Instructional Procedures
The same instructor—one of the researchers—was responsible for conducting both tasks. The learners had not met the instructor prior to the first treatment session. An observer sat in the classroom during each session to manually record on paper all instances of the use of the target structure and each instance of corrective feedback. The treatment sessions were also audio-recorded.
The learners received corrective feedback while they performed the tasks. Group 1 received implicit feedback in the form of recasts, as in (3).
The recasts were typically declarative and of the partial type and, as such, might be considered to lie at the explicit end of the implicit-explicit continuum for recasts (see Sheen, in press). Nevertheless, because they intruded minimally into the flow of the discourse, they might not have been very salient to the learners.
The learners in group 2 received explicit feedback in the form of metalinguistic information, as in (4).
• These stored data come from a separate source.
(** * MapScreen: the resident map screen of the waste-collection app

    A shallow embedding of [src/screens/MapScreen.tsx]: the fill-level colour
    rule, the screen state held in React hooks, the asynchronous handlers
    (initial load, refresh, image picking, report submission) and the part of
    the render function that draws markers and the detail panel. *)

From Stdlib Require Import ZArith List String Ascii Bool Lia.
From Stdlib Require Import Floats.SpecFloat DecimalString.
Import ListNotations.
Open Scope string_scope.
Open Scope list_scope.

(** ** JavaScript numbers

    A TypeScript [number] is an IEEE 754 binary64 value.  [spec_float] is the
    Standard Library's specification of such values (signed zeros, signed
    infinities, NaN and finite [m * 2^e]); its comparison [SFcompare] is the
    IEEE comparison, undefined ([None]) as soon as one side is NaN.  Every
    double is a [spec_float]; what is proved below for all of [spec_float]
    holds for all doubles. *)
Module JS.

Definition number := spec_float.

Definition NaN : number := S754_nan.

(** The double nearest to an integer literal such as [90] or [500]. *)
Definition lit (z : Z) : number := binary_normalize 53 1024 z 0 false.

(** [x < y] *)
Definition lt (x y : number) : bool := SFltb x y.

(** [x >= y], that is [y <= x]; false when either side is NaN. *)
Definition ge (x y : number) : bool := SFleb y x.

Definition isNaN (x : number) : bool :=
  match x with S754_nan => true | _ => false end.

(** *** [Number.prototype.toFixed]

    A text that a number is turned into.  [Number::toString] is not modelled:
    where the language hands a number to it, the number is kept. *)
Inductive text : Type :=
| Str (s : string)
| ToString (x : number).

(** The integer [n] for which [n / 10^f] is nearest to [m * 2^e], the larger
    one when two are equally near. *)
Definition nearest (m : positive) (e : Z) (f : nat) : Z :=
  if (0 <=? e)%Z then Z.pos m * 2 ^ e * 10 ^ Z.of_nat f
  else (2 * Z.pos m * 10 ^ Z.of_nat f + 2 ^ (- e)) / 2 ^ (1 - e).

(** [m * 2^e >= 10^21] *)
Definition atLeast1e21 (m : positive) (e : Z) : bool :=
  if (0 <=? e)%Z then (10 ^ 21 <=? Z.pos m * 2 ^ e)%Z
  else (10 ^ 21 * 2 ^ (- e) <=? Z.pos m)%Z.

Fixpoint zeros (k : nat) : string :=
  match k with
  | O => ""
  | S k => String "0"%char (zeros k)
  end.

(** The decimal digits of [n >= 0], padded with zeros to [f + 1] digits, with
    a point before the last [f] of them. *)
Definition fixedDigits (n : Z) (f : nat) : string :=
  let m := NilZero.string_of_uint (N.to_uint (Z.to_N n)) in
  let k := String.length m in
  let m := if (k <=? f)%nat then String.append (zeros (f + 1 - k)) m else m in
  let k := String.length m in
  if (f =? 0)%nat then m
  else String.append (substring 0 (k - f) m)
         (String.append "." (substring (k - f) f m)).

(** [x.toFixed(f)]: NaN and the infinities by name; a sign only for a value
    below zero (so none for [-0]); [Number::toString] from [10^21] on. *)
Definition toFixed (x : number) (f : nat) : text :=
  match x with
  | S754_nan => Str "NaN"
  | S754_infinity false => Str "Infinity"
  | S754_infinity true => Str "-Infinity"
  | S754_zero _ => Str (fixedDigits 0 f)
  | S754_finite s m e =>
      if atLeast1e21 m e then ToString x
      else Str (String.append (if s then "-" else "")
                              (fixedDigits (nearest m e f) f))
  end.

End JS.

Definition number : Type := JS.number.

(** ** Marker colours (lines 228-233) *)

Definition red    : string := "#EF4444".
Definition amber  : string := "#F59E0B".
Definition yellow : string := "#FBBF24".
Definition green  : string := "#10B981".

Definition getFillLevelColor (fillLevel : number) : string :=
  if JS.ge fillLevel (JS.lit 90) then "#EF4444"
  else if JS.ge fillLevel (JS.lit 70) then "#F59E0B"
  else if JS.ge fillLevel (JS.lit 50) then "#FBBF24"
  else "#10B981".

(** ** Data model (lines 25-44) *)

(** The GeoJSON point of a bin: [coordinates] is the pair
    [[longitude, latitude]]; index 0 is [fst], index 1 is [snd]. *)
Record Point : Type := {
  type : string;
  coordinates : number * number
}.

Module Bin.
Record t : Type := {
  _id : string;
  location : Point;
  fillLevel : number
}.
End Bin.
Definition Bin : Type := Bin.t.

Record Coords : Type := {
  latitude : number;
  longitude : number
}.

(** What the collaborators hand back (only the fields the screen reads). *)
Record LocationObject : Type := { coords : Coords }.
Record PermissionResponse : Type := { status : string }.
Record ImagePickerAsset : Type := { uri : string; width : number; height : number }.

Inductive ImagePickerResult : Type :=
| Canceled                                   (* canceled: true,  assets: null *)
| Picked (assets : list ImagePickerAsset).   (* canceled: false *)

(** The seven [useState] cells of the component. *)
Record State : Type := {
  location : option Coords;
  bins : list Bin;
  selectedBin : option Bin;
  loading : bool;
  reportVisible : bool;
  reportText : string;
  images : list string
}.

(** The state of the first render (the initial values given to [useState]). *)
Definition mountState : State := {|
  location := None;
  bins := [];
  selectedBin := None;
  loading := true;
  reportVisible := false;
  reportText := "";
  images := []
|}.

(** ** Effects

    A handler is run against an environment that says how each awaited
    collaborator call settles; it yields the sequence of effects it performed
    (state-setter calls and calls to collaborators, in program order) and how
    it completed.  The state after a handler is the state before it with the
    setter calls applied in order.  No handler awaits the same collaborator
    twice, so one answer per collaborator describes a run; each run of a
    handler is given an environment of its own. *)

Definition Error : Type := string.

Inductive settled (A : Type) : Type :=
| Fulfilled (a : A)
| Rejected (e : Error).
Arguments Fulfilled {A} a.
Arguments Rejected {A} e.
In this example, which was typical of the corrective feedback episodes in this study, the instructor first repeated the error and then supplied the metalinguistic information. It is important to note that although corrective feedback was directed at individual learners, the task was designed to ensure that the attention of the whole class was focused as much as possible on the speaker at these times.
Table 2 indicates the number of target forms that were elicited during each task and the total number of incorrectly produced forms. The number of instances of feedback is also given.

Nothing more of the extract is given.